The Porsche plant in Leipzig, for example, does not stamp, weld, or paint car bodies. It receives them ready to assemble, in a spotlessly clean facility that customers are encouraged to visit.
The whole site is in fact dominated by its visitor center, complete with a fine-dining restaurant overlooking the plant and where new buyers can receive an hour’s worth of training on their new cars on the test track. In the same spirit, VW has set up an assembly plant in downtown Dresden, with glass walls to enable passers by to watch cars being assembled.
Modular assembly was used by GM in Lordstown, OH, in 1999, and then by VW in Spain, and by DaimlerBenz for the Smart in Hambach, France . At the time, Toyota evaluated the concept and passed on it.

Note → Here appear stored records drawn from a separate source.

Lemma merge_intervals s : StronglySorted (fun v w => lo v <= lo w) s -> Forall wf_interval s ->
  forall out, apart (rev out) = true -> match out with p :: _ => Forall (fun v => lo p <= lo v) s | [] => True end ->
  apart (rev (fold_left merge_interval s out)) = true /\
  forall r, covered (fold_left merge_interval s out) r <-> covered out r \/ covered s r.
Proof.
  induction 1 as [|v s S IH L]; intros W out A H.
  - cbn. split; [done|]. intros r. pose proof (covered_nil r). tauto.
  - apply Forall_cons in W as [[[V0 V] _] W]. cbn [fold_left].
    assert (apart (rev (merge_interval out v)) = true /\
      match merge_interval out v with p :: _ => Forall (fun v => lo p <= lo v) s | [] => True end /\
      forall r, covered (merge_interval out v) r <-> covered out r \/ lo v <= r <= hi v) as (A' & H' & C').
    { destruct out as [|p out]; cbn [merge_interval].
      - split_and!; [cbn; lia|done|]. intros r. rewrite covered_cons. pose proof (covered_nil r). tauto.
      - apply Forall_cons in H as [Hp H]. cbn [rev] in A. apply apart_app in A as (A1 & A2 & A3).
        apply apart_cons in A2 as (Wp & _). destruct (Z.leb_spec (lo v) (hi p + 1)); [destruct (Z.ltb_spec (hi p) (hi v))|].
        + split_and!; [|done|intros r; rewrite !covered_cons; cbn; intuition lia].
          cbn [rev]. apply apart_app. split_and!; [done|cbn; lia|]. eapply Forall_impl; [done|]. cbn.
          intros x [? _]%Forall_cons. by repeat constructor.
        + split_and!; [|done|intros r; rewrite !covered_cons; intuition lia].
          cbn [rev]. apply apart_app. split_and!; [done|cbn; lia|done].
        + split_and!; [|done|intros r; rewrite !covered_cons; tauto].
          cbn [rev]. apply apart_app. split_and!; [apply apart_app; split_and!; [done|cbn; lia|done]|cbn; lia|].
          apply Forall_app. split.
          * eapply Forall_impl; [done|]. cbn. intros x [? _]%Forall_cons. repeat constructor. lia.
          * by repeat constructor. }
    destruct (IH W _ A' H') as [A2 C2]. split; [done|]. intros r. rewrite C2, C', covered_cons. tauto.
Qed.

Lemma covered_rev t r : covered (rev t) r <-> covered t r.
Proof. unfold covered. by setoid_rewrite <- in_rev. Qed.

Lemma normalize_spec `{SliceSort} ivs : Forall wf_interval ivs ->
  apart (normalize ivs) = true /\ forall r, covered (normalize ivs) r <-> covered ivs r.
Proof.
  intros W. unfold normalize. pose proof (sort_Slice_perm lo ivs) as P.
  destruct (merge_intervals (sort_Slice lo ivs)) with (out := @nil interval) as [A C].
  - apply sort_Slice_sorted.
  - by rewrite P.
  - done.
  - done.
  - split; [done|]. intros r. rewrite covered_rev, C, (covered_perm _ _ r P). pose proof (covered_nil r). tauto.
Qed.

Lemma normalize_wf `{SliceSort} ivs : Forall wf_interval ivs -> Forall wf_interval (normalize ivs).
Proof.
  intros W. destruct (normalize_spec ivs W) as [A C]. apply Forall_forall. intros v Hv.
  assert (lo v <= hi v) as V.
  { clear C. induction (normalize ivs) as [|w t IH]; [by apply elem_of_nil in Hv|].
    apply apart_cons in A as (Wl & _ & A). apply elem_of_cons in Hv as [->|?]; [done|by apply IH]. }
  rewrite list_elem_of_In in Hv.
  destruct (proj1 (C (lo v))) as (w & Iw & Bw); [by exists v|]. destruct (proj1 (C (hi v))) as (x & Ix & Bx); [by exists v|].
  rewrite Forall_forall in W. setoid_rewrite list_elem_of_In in W.
  destruct (W w Iw) as [? ?], (W x Ix) as [? ?]. unfold wf_interval. lia.
Qed.

(** ** Lemmas: the text *)

Lemma extractTable_spec text name body :
  extractTable text name = Ok body <->
  exists pre post, text = pre ++ startMarker name ++ body ++ endMarker name ++ post /\
    (forall a b, text = a ++ startMarker name ++ b -> (length pre <= length a)%nat) /\
    (forall a b, body ++ endMarker name ++ post = a ++ endMarker name ++ b -> (length body <= length a)%nat).
Proof.
  unfold extractTable. destruct (Index text (startMarker name)) as [i|] eqn:E.
  - apply Index_spec in E as [(pre & rest & -> & <-) M]. rewrite <- length_app, app_assoc, drop_app_length.
    destruct (Index rest (endMarker name)) as [j|] eqn:E'.
    + apply Index_spec in E' as [(b & post & -> & <-) M']. rewrite take_app_length. split.
      * intros [= <-]. exists pre, post. rewrite <- app_assoc. split_and!; [done|done|]. intros a b' Hb. by apply M' in Hb.
      * intros (pre' & post' & Et & N & N'). f_equal. rewrite <- app_assoc in Et, N. pose proof (M _ _ Et) as L1.
        pose proof (N _ _ eq_refl) as L2. apply app_inj_1 in Et as [<- Et]; [|lia].
        apply app_inv_head in Et. pose proof (M' _ _ Et) as L3. rewrite <- Et in N'. pose proof (N' _ _ eq_refl) as L4. clear N N' M M'.
        apply app_inj_1 in Et as [<- _]; [done|lia].
    + split; [done|]. intros (pre' & post' & Et & N & N'). rewrite <- app_assoc in Et, N. pose proof (M _ _ Et) as L1.
      pose proof (N _ _ eq_refl) as L2. apply app_inj_1 in Et as [<- Et]; [|lia]. apply app_inv_head in Et. subst rest.
      assert (Index (body ++ endMarker name ++ post') (endMarker name) = Some (length body)) as X; [|congruence].
      apply Index_spec. split; [by exists body, post'|]. intros a b Hb. by apply N' in Hb.
  - split; [done|]. intros (pre & post & -> & N & _).
    assert (Index (pre ++ startMarker name ++ body ++ endMarker name ++ post) (startMarker name) = Some (length pre)) as X; [|congruence].
    apply Index_spec. split; [by exists pre, (body ++ endMarker name ++ post)|]. intros a b Hb. by apply N in Hb.
Qed.

Lemma shows_interval v : wf_interval v -> shows show_interval (fun v => [lo v; hi v]) v.
Proof.
  intros [[V0 V1] V2] p P. exists [SP]. split; [done|]. intros rest.
  destruct (literal_hex (lo v) ltac:(lia)) as [C L]. destruct (literal_hex (hi v) ltac:(lia)) as [C' L'].
  unfold show_interval. change ($"{0x") with (["{"%byte] ++ $"0x"). change ($", 0x") with ([] ++ ","%byte :: [SP] ++ $"0x").
  change ($"}, ") with (["}"%byte] ++ ","%byte :: [SP]).
  match goal with |- numbers ?t = _ => replace t with ((p ++ ["{"%byte]) ++ ($"0x" ++ verb_X (lo v)) ++ [] ++
    ","%byte :: ([SP] ++ ($"0x" ++ verb_X (hi v)) ++ ["}"%byte] ++ ","%byte :: [SP] ++ rest)) by (by rewrite <- !app_assoc) end.
  rewrite (numbers_literal (p ++ ["{"%byte]) _ [] _ (lo v)); [|unfold spaced; rewrite forallb_app; by apply andb_true_iff|done|done|done].
  by rewrite (numbers_literal [SP] _ ["}"%byte] _ (hi v)).
Qed.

Apparently, Toyota’s production leaders changed their minds.
See on Scoop.it – lean manufacturing
dan markovitz
March 28, 2015 @ 9:38 am
The emphasis on sharing components is interesting. After every supplier disruption (e.g., the fire at Aisen in 1997, the earthquake in 2011), there are a raft of articles about how sharing parts and sourcing from fewer firms leave supply chains overly susceptible to disruptions. And if I recall correctly, in the wake of the earthquake, didn’t Toyota announce that they’d diversify their supply base?
Kevin Hop
March 29, 2015 @ 10:56 am
Another interesting point is that Volkswagen has consistently been at the bottom of JD Powers IQS (Initial Quality Survey) – quality of the new vehicle in the first 90 days of ownership – per customer experience. This is known to be the a good indicator of “quality of manufacturing” – as the defects are typically immediate deviations from the standard – not reliability issues that are found later on in the life of the vehicle (which tend to be design). The only exception to this is the recent difficulties in the consistent performance of the navigation and interface screen systems in some companies’ vehicles (Ford has struggled) – this has tended to be software design.
Volkswagen has been in this position for decades with very little improvement. I have personally never considered Volkswagen to be a high quality vehicle – nice performance – but no benchmark for manufacturing quality. When I was at Honda we were always baffled as to why Volkswagen could not (or would not) improve its quality year after year.
So while this old concept of part commonization and modularizing is a good one – to me it is more based on DFMA (Design for Manufacturing and Assembly) practices – not really on manufacturing process design. Toyota still reigns supreme in this area. Volkswagen is not copied or really even discussed in this category. They are middle or even bottom of the pack.